Prompt: Repeat the lines of the data exactly, from the first one through the one that contains "live in an explicit".
=== The data ===
(** * devlib/instrument/acmecape.py: the ACME cape instrument

    A shallow embedding of [AcmeCapeInstrument.stop], [_read_nonblock],
    [AcmeCapeInstrument.get_data] and its local class [DeviceReader],
    together with the properties of the capture supervisor and of the stream
    reader that the specification states about them.

    Python objects that the code shares by reference (the [Popen] handles)
    live in an explicit store; exceptions are values of [PyExc]; loops that
    Python writes as [while] take a fuel argument and return [None] when the
    fuel runs out before the loop is left. *)

From Stdlib Require Import ZArith String Ascii List Bool Lia.
From Stdlib Require Import Decimal DecimalString DecimalPos.
From stdpp Require Import base option list gmap strings.
Import ListNotations.

Local Open Scope string_scope.
Local Open Scope list_scope.

(** ** Python values and exceptions *)

(** The three [HostError]s that [stop] raises, by their message. *)
Inductive HostErrorMsg :=
| CouldNotTerminate (output : string)
    (* 'Could not terminate iio-capture:\n{}' *)
| ExitedWithError (returncode : option Z) (output : string)
    (* 'iio-capture exited with an error ({}), output:\n{}' *)
| OutputCsvNotGenerated.
    (* 'Output CSV not generated.' *)

Inductive PyExc :=
| AttributeError
| KeyError
| TypeError
| IndexError
| ValueError
| StopIteration
| IOError
| OSError
| HostError (msg : HostErrorMsg).

Inductive result (A : Type) :=
| Ok (a : A)
| Raise (e : PyExc).
Arguments Ok {A} a.
Arguments Raise {A} e.

Definition rbind {A B} (r : result A) (k : A -> result B) : result B :=
  match r with
  | Ok a => k a
  | Raise e => Raise e
  end.

Declare Scope py_scope.
Delimit Scope py_scope with py.
Notation "x <- c1 ;; c2" := (rbind c1 (fun x => c2))
  (at level 100, c1 at next level, right associativity) : py_scope.
Local Open Scope py_scope.

(** The values a [csv.DictReader] row holds under a field name: the text of
    the field, or [None] (the reader's [restval]) where the row is shorter
    than the header. *)
Inductive PyVal :=
| PyNone
| PyStr (s : string).

(** [<] of Python 2 on these values: [None] sorts before every string, and
    strings compare byte by byte. *)
Definition py_lt (a b : PyVal) : bool :=
  match a, b with
  | PyNone, PyNone => false
  | PyNone, PyStr _ => true
  | PyStr _, PyNone => false
  | PyStr s, PyStr t => String.ltb s t
  end.

(** What stands between the brackets of a subscript [l[k]]. *)
Inductive PySubscript :=
| SubInt (i : Z)
| SubStr (s : string).

(** [list.__getitem__]: integer indices, negative ones counted from the
    end; any other index type is a [TypeError]. *)
Definition list_getitem (l : list PyVal) (k : PySubscript) : result PyVal :=
  match k with
  | SubInt i =>
      let n := Z.of_nat (List.length l) in
      let j := if (i <? 0)%Z then (i + n)%Z else i in
      if ((0 <=? j) && (j <? n))%Z
      then match nth_error l (Z.to_nat j) with
           | Some v => Ok v
           | None => Raise IndexError
           end
      else Raise IndexError
  | SubStr _ => Raise TypeError
  end.

(** [d[k]] on a dict. *)
Definition dict_getitem {V} (d : gmap string V) (k : string) : result V :=
  match d !! k with
  | Some v => Ok v
  | None => Raise KeyError
  end.

(** [[f(x) for x in l]], left to right, stopping at the first exception. *)
Fixpoint list_comp {A B} (f : A -> result B) (l : list A) : result (list B) :=
  match l with
  | [] => Ok []
  | x :: rest =>
      y <- f x ;;
      ys <- list_comp f rest ;;
      Ok (y :: ys)
  end.

(** ** Files and [csv.DictReader] *)

(** What the code observes of a file: its size ([os.stat(..).st_size]) and
    the rows [csv.reader(.., skipinitialspace=True)] yields for it, a blank
    line being the row [[]]. *)
Record File := {
  st_size : N;
  csv_rows : list (list string)
}.

Record DictReader := {
  dr_rows : list (list string);          (* what the underlying reader has left *)
  dr_fieldnames : option (list string)   (* [_fieldnames]; [None] until the header is read *)
}.

(** [row = self.reader.next(); while row == []: row = self.reader.next()] *)
Fixpoint next_nonblank (rows : list (list string))
  : option (list string * list (list string)) :=
  match rows with
  | [] => None
  | [] :: rest => next_nonblank rest
  | (f :: fs) :: rest => Some (f :: fs, rest)
  end.

(** [dict(zip(fieldnames, row))], a later duplicate name overwriting an
    earlier one, then [restval = None] under the names the row does not
    reach.  The entry a longer row gets under the key [None]
    ([restkey]) is left out: no string key reads it. *)
Definition row_dict (fieldnames row : list string) : gmap string PyVal :=
  let d := fold_left (fun m kv => <[fst kv := PyStr (snd kv)]> m)
                     (combine fieldnames row) ∅ in
  fold_left (fun m k => <[k := PyNone]> m)
            (drop (List.length row) fieldnames) d.

(** The [fieldnames] property: the first row, read on first use. *)
Definition DictReader_fieldnames (d : DictReader) : DictReader :=
  match dr_fieldnames d, dr_rows d with
  | None, h :: rest => {| dr_rows := rest; dr_fieldnames := Some h |}
  | _, _ => d
  end.

(** [DictReader.next()]: the reader after the call and the row, or
    [StopIteration] once the rows are used up. *)
Definition DictReader_next (d : DictReader)
  : DictReader * result (gmap string PyVal) :=
  let d1 := DictReader_fieldnames d in
  match next_nonblank (dr_rows d1) with
  | None =>
      ({| dr_rows := []; dr_fieldnames := dr_fieldnames d1 |},
       Raise StopIteration)
  | Some (row, rest) =>
      match dr_fieldnames d1 with
      | Some fieldnames =>
          ({| dr_rows := rest; dr_fieldnames := Some fieldnames |},
           Ok (row_dict fieldnames row))
      | None =>
          ({| dr_rows := rest; dr_fieldnames := None |}, Raise TypeError)
      end
  end.

(** ** The local class [DeviceReader] of [get_data] *)

Record DeviceReader := {
  _reader : DictReader;
  _current_row : gmap string PyVal;
  columns : list string;
  finished : bool
}.

(** [DeviceReader.__init__]: opens the file ([IOError] when it is not
    there) and reads the first row. *)
Definition DeviceReader_init (fs : gmap string File)
    (raw_data_file : string) (cols : list string) : result DeviceReader :=
  match fs !! raw_data_file with
  | None => Raise IOError
  | Some f =>
      let r := {| dr_rows := csv_rows f; dr_fieldnames := None |} in
      match DictReader_next r with
      | (r', Ok row) =>
          Ok {| _reader := r'; _current_row := row;
                columns := cols; finished := false |}
      | (_, Raise e) => Raise e
      end
  end.

Definition timestamp (self : DeviceReader) : result PyVal :=
  dict_getitem (_current_row self) "timestamp ms".

Definition current_row (self : DeviceReader) : result (list PyVal) :=
  list_comp (dict_getitem (_current_row self)) (columns self).

Definition pop_row (self : DeviceReader) : result DeviceReader :=
  match DictReader_next (_reader self) with
  | (r', Ok row) =>
      Ok {| _reader := r'; _current_row := row;
            columns := columns self; finished := finished self |}
  | (r', Raise StopIteration) =>
      Ok {| _reader := r'; _current_row := _current_row self;
            columns := columns self; finished := true |}
  | (_, Raise e) => Raise e
  end.

(** ** Channels and the instrument *)

(** An [InstrumentChannel] as [get_data] reads it. *)
Record Channel := {
  label : string;
  kind : string;
  iio_device : string;
  iio_column : string
}.

(** A [Popen] object is named by its place in the store of processes. *)
Definition handle := nat.

(** The attributes of [self] that [stop] and [get_data] read.  [process] is
    the attribute [self.process]: no method of the class assigns it, so it
    is [None] (reading it is an [AttributeError]) unless something outside
    the class has set it. *)
Record AcmeCapeInstrument := {
  iio_devices : list string;
  raw_data_files : list string;
  active_channels : list Channel;
  processes : list handle;
  process : option handle;
  sample_rate_hz : Z
}.

Record MeasurementsCsv := {
  path : string;
  channels : list Channel;
  sample_rate : Z
}.

(** ** [get_data] *)

(** [min(iterable, key=..)]: the first element, in iteration order, whose
    key no other element's key is below. *)
Fixpoint min_loop {A} (key : A -> result PyVal) (l : list A)
    (best : A) (kbest : PyVal) : result A :=
  match l with
  | [] => Ok best
  | x :: rest =>
      kx <- key x ;;
      if py_lt kx kbest then min_loop key rest x kx
      else min_loop key rest best kbest
  end.

Definition py_min {A} (key : A -> result PyVal) (l : list A) : result A :=
  match l with
  | [] => Raise ValueError
  | x :: rest => kx <- key x ;; min_loop key rest x kx
  end.

(** [set.remove(x)] with [x] a [DeviceReader] on a set of device names: an
    object of a class without [__eq__] equals no string, so the element is
    never found. *)
Definition set_remove_reader (s : gset string) (x : DeviceReader)
  : result (gset string) :=
  Raise KeyError.

(** The loop over [zip(self.iio_devices, self.raw_data_files)] that fills
    [readers]; [os.stat] of a path that is not there is an [OSError]. *)
Fixpoint open_readers (fs : gmap string File) (chs : list Channel)
    (active_devices : gset string) (files : list (string * string))
    (readers : gmap string DeviceReader)
  : result (gmap string DeviceReader) :=
  match files with
  | [] => Ok readers
  | (device, raw_data_file) :: rest =>
      if decide (device ∈ active_devices) then
        match fs !! raw_data_file with
        | None => Raise OSError
        | Some f =>
            if (st_size f =? 0)%N then
              open_readers fs chs active_devices rest readers
            else
              let cols :=
                map iio_column
                    (List.filter (fun c => String.eqb (iio_device c) device) chs) in
              r <- DeviceReader_init fs raw_data_file cols ;;
              open_readers fs chs active_devices rest (<[device := r]> readers)
        end
      else open_readers fs chs active_devices rest readers
  end.

(** The [for channel in self.active_channels] loop that builds one row. *)
Fixpoint build_row (readers : gmap string DeviceReader)
    (chs : list Channel) (row : list PyVal) : result (list PyVal) :=
  match chs with
  | [] => Ok row
  | channel :: rest =>
      reader <- dict_getitem readers (iio_device channel) ;;
      cr <- current_row reader ;;
      v <- list_getitem cr (SubStr (iio_column channel)) ;;
      build_row readers rest (row ++ [v])
  end.
(** ** [strings.Split] *)

(** Pieces of [s] around each instance of a non-empty separator, scanning
    left to right; [skip] counts the separator's characters still to pass. *)
Fixpoint split_around (sep s : string) (skip : nat) (piece : string)
    : list string :=
  match s with
  | EmptyString => [piece]
  | String c s' =>
      match skip with
      | S n => split_around sep s' n piece
      | O =>
          if String.prefix sep s
          then piece :: split_around sep s' (String.length sep - 1) ""
          else split_around sep s' 0 (piece +:+ String c "")
      end
  end.

Fixpoint explode (s : string) : list string :=
  match s with
  | EmptyString => []
  | String c s' => String c "" :: explode s'
  end.

Definition Split (s sep : string) : list string :=
  if bool_decide (sep = "") then explode s else split_around sep s 0 "".

(** ** The limiter *)

(** Modelled from the spec: package [limiter] is not part of the source
    tree.  Section 4.4: [Increment(groups)] checks every group's current
    count against its configured limit; if all fit it increments all and
    answers true, else it modifies none and answers false;
    [Decrement(groups)] is unconditional.  A group without a configured
    limit always fits. *)
Module limiter.

Record Limiter := {
  limits : gmap string Z;
  counts : gmap string Z
}.

Definition count (l : Limiter) (g : string) : Z :=
  default 0 (counts l !! g).

Definition fits (l : Limiter) (g : string) : bool :=
  match limits l !! g with
  | Some lim => bool_decide (count l g < lim)
  | None => true
  end.

Definition add_to (d : Z) (g : string) (l : Limiter) : Limiter :=
  {| limits := limits l; counts := <[g := count l g + d]> (counts l) |}.

Definition Increment (l : Limiter) (groups : list string) : Limiter * bool :=
  if forallb (fits l) groups
  then (foldr (add_to 1) l groups, true)
  else (l, false).

Definition Decrement (l : Limiter) (groups : list string) : Limiter :=
  foldr (add_to (-1)) l groups.

End limiter.

(** ** The database facade *)

(** Modelled from the spec: type [db] is not part of the source tree.
    Section 6 gives the contracts: [storeEnv] is content-addressed and
    idempotent, [storeNewJobs] writes a batch of live rows atomically,
    [archiveJob] moves a row from the live to the complete bucket,
    [updateJobAfterChange] and [updateJobAfterExit] rewrite the live row of
    the job's key, [deleteLiveJob] drops it.  Each write may fail: [faults]
    lists, for the writes still to come, whether each one fails. *)
Module db.

Record DB := {
  live : gmap string Job;
  complete : gmap string Job;
  envs : gmap string (list Byte.byte);
  stds : gmap string (list Byte.byte * list Byte.byte);
  faults : list bool
}.

Definition set_live (m : gmap string Job) (d : DB) : DB :=
  {| live := m; complete := complete d; envs := envs d; stds := stds d;
     faults := faults d |}.

Definition set_complete (m : gmap string Job) (d : DB) : DB :=
  {| live := live d; complete := m; envs := envs d; stds := stds d;
     faults := faults d |}.

Definition set_envs (m : gmap string (list Byte.byte)) (d : DB) : DB :=
  {| live := live d; complete := complete d; envs := m; stds := stds d;
     faults := faults d |}.

Definition set_faults (f : list bool) (d : DB) : DB :=
  {| live := live d; complete := complete d; envs := envs d; stds := stds d;
     faults := f |}.

(** The fate of the next write: [true] when it fails. *)
Definition next_write (d : DB) : bool * DB :=
  match faults d with
  | [] => (false, d)
  | b :: f => (b, set_faults f d)
  end.

(** [retrieveJobStd(key)] and [retrieveEnv(key)] *)
Definition retrieveJobStd (d : DB) (key : string)
    : list Byte.byte * list Byte.byte :=
  default ([], []) (stds d !! key).

Definition retrieveEnv (d : DB) (key : string) : list Byte.byte :=
  default [] (envs d !! key).

Section writes.
Context `{Externals}.

(** Each write answers the new store and [true] for a non-nil error. *)

Definition storeEnv (d : DB) (env : list Byte.byte) : DB * string * bool :=
  let '(failed, d) := next_write d in
  if failed then (d, "", true)
  else (set_envs (<[envKey env := env]> (envs d)) d, envKey env, false).

Definition storeNewJobs (d : DB) (jobs : list Job) : DB * bool :=
  let '(failed, d) := next_write d in
  if failed then (d, true)
  else (set_live (foldl (λ m j, <[Key j := j]> m) (live d) jobs) d, false).

Definition archiveJob (d : DB) (key : string) (job : Job) : DB * bool :=
  let '(failed, d) := next_write d in
  if failed then (d, true)
  else (set_complete (<[key := job]> (complete d))
          (set_live (delete key (live d)) d), false).

Definition updateJobAfterChange (d : DB) (job : Job) : DB * bool :=
  let '(failed, d) := next_write d in
  if failed then (d, true)
  else (set_live (<[Key job := job]> (live d)) d, false).

Definition updateJobAfterExit (d : DB) (job : Job) : DB * bool :=
  updateJobAfterChange d job.

Definition deleteLiveJob (d : DB) (key : string) : DB * bool :=
  let '(failed, d) := next_write d in
  if failed then (d, true)
  else (set_live (delete key (live d)) d, false).

End writes.

End db.

(** ** Exit observations *)

(** Modelled from the spec: [JobEndState] and [Job.updateAfterExit] are
    declared in another file.  Section 4.2: [updateAfterExit(endState,
    limiter)] merges the runner-reported exit observations into the job,
    decrements any limit groups the job had incremented on reservation, and
    clears [killCalled].  The observations are the exec-result attributes of
    section 3 that a runner knows when the command ends. *)
Record JobEndState := {
  ES_Exited : bool;
  ES_Exitcode : Z;
  ES_EndTime : Time;
  ES_PeakRAM : Z;
  ES_PeakDisk : Z;
  ES_CPUtime : Z;
  ES_Stdout : list Byte.byte;
  ES_Stderr : list Byte.byte
}.

Definition set_ES_Stdout (v : list Byte.byte) (e : JobEndState) : JobEndState :=
  {| ES_Exited := ES_Exited e; ES_Exitcode := ES_Exitcode e;
     ES_EndTime := ES_EndTime e; ES_PeakRAM := ES_PeakRAM e;
     ES_PeakDisk := ES_PeakDisk e; ES_CPUtime := ES_CPUtime e;
     ES_Stdout := v; ES_Stderr := ES_Stderr e |}.

Definition set_ES_Stderr (v : list Byte.byte) (e : JobEndState) : JobEndState :=
  {| ES_Exited := ES_Exited e; ES_Exitcode := ES_Exitcode e;
     ES_EndTime := ES_EndTime e; ES_PeakRAM := ES_PeakRAM e;
     ES_PeakDisk := ES_PeakDisk e; ES_CPUtime := ES_CPUtime e;
     ES_Stdout := ES_Stdout e; ES_Stderr := v |}.
(* ===================================================================== *)
(** ** Individual event parsers                                           *)
(* ===================================================================== *)

(** Each [data.get(...)] of the source is an [attr_get]: the annotation
    [dict[str, Any]] is not enforced, and a value that is not a dict has no
    [get].  Keyword arguments are evaluated from left to right. *)

(** Parse the approval field from a tool call event, if present. *)
Definition _parse_approval (data : json) : result (option ToolApproval) :=
  approval_data ← attr_get data "approval" JNull;
  match approval_data with
  | JDict d =>
      if truthy approval_data && is_dict approval_data && dict_contains d "id" then
        id ← dict_item d "id";
        approved ← attr_get approval_data "approved" JNull;
        reason ← attr_get approval_data "reason" JNull;
        a ← new_ToolApproval id approved reason;
        mret (Some a)
      else mret None
  | _ => mret None
  end.

(** Parse a text event (local format). *)
Definition _parse_text_event (data : json) : result SSEEvent :=
  text ← attr_get data "text" (JStr "");
  state_ ← attr_get data "state" JNull;
  new_TextEvent text state_.

(** Parse a text-delta event (production format). *)
Definition _parse_text_delta_event (data : json) : result SSEEvent :=
  text ← attr_get data "delta" (JStr "");
  state_ ← attr_get data "state" JNull;
  new_TextEvent text state_.

(** Parse a step-start or start-step event. *)
Definition _parse_step_start_event (data : json) : result SSEEvent :=
  new_StepStartEvent.

(** Parse a tool-call event (local format). *)
Definition _parse_tool_call_event (data : json) : result SSEEvent :=
  toolCallId ← attr_get data "toolCallId" (JStr "");
  toolName ← attr_get data "toolName" JNull;
  state_ ← attr_get data "state" (JStr "");
  input_ ← attr_get data "input" JNull;
  output_ ← attr_get data "output" JNull;
  approval_ ← _parse_approval data;
  new_ToolCallEvent toolCallId toolName state_ input_ output_ approval_.

(** Parse a tool-input-start event (production format: tool call begins). *)
Definition _parse_tool_input_start_event (data : json) : result SSEEvent :=
  toolCallId ← attr_get data "toolCallId" (JStr "");
  toolName ← attr_get data "toolName" JNull;
  new_ToolCallEvent toolCallId toolName (JStr "started") JNull JNull None.

(** Parse a tool-input-available event (production format: full input ready). *)
Definition _parse_tool_input_available_event (data : json) : result SSEEvent :=
  toolCallId ← attr_get data "toolCallId" (JStr "");
  toolName ← attr_get data "toolName" JNull;
  input_ ← attr_get data "input" JNull;
  approval_ ← _parse_approval data;
  new_ToolCallEvent toolCallId toolName (JStr "input-available") input_ JNull approval_.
===
Expected output:
(** * devlib/instrument/acmecape.py: the ACME cape instrument

    A shallow embedding of [AcmeCapeInstrument.stop], [_read_nonblock],
    [AcmeCapeInstrument.get_data] and its local class [DeviceReader],
    together with the properties of the capture supervisor and of the stream
    reader that the specification states about them.

    Python objects that the code shares by reference (the [Popen] handles)
    live in an explicit store; exceptions are values of [PyExc]; loops that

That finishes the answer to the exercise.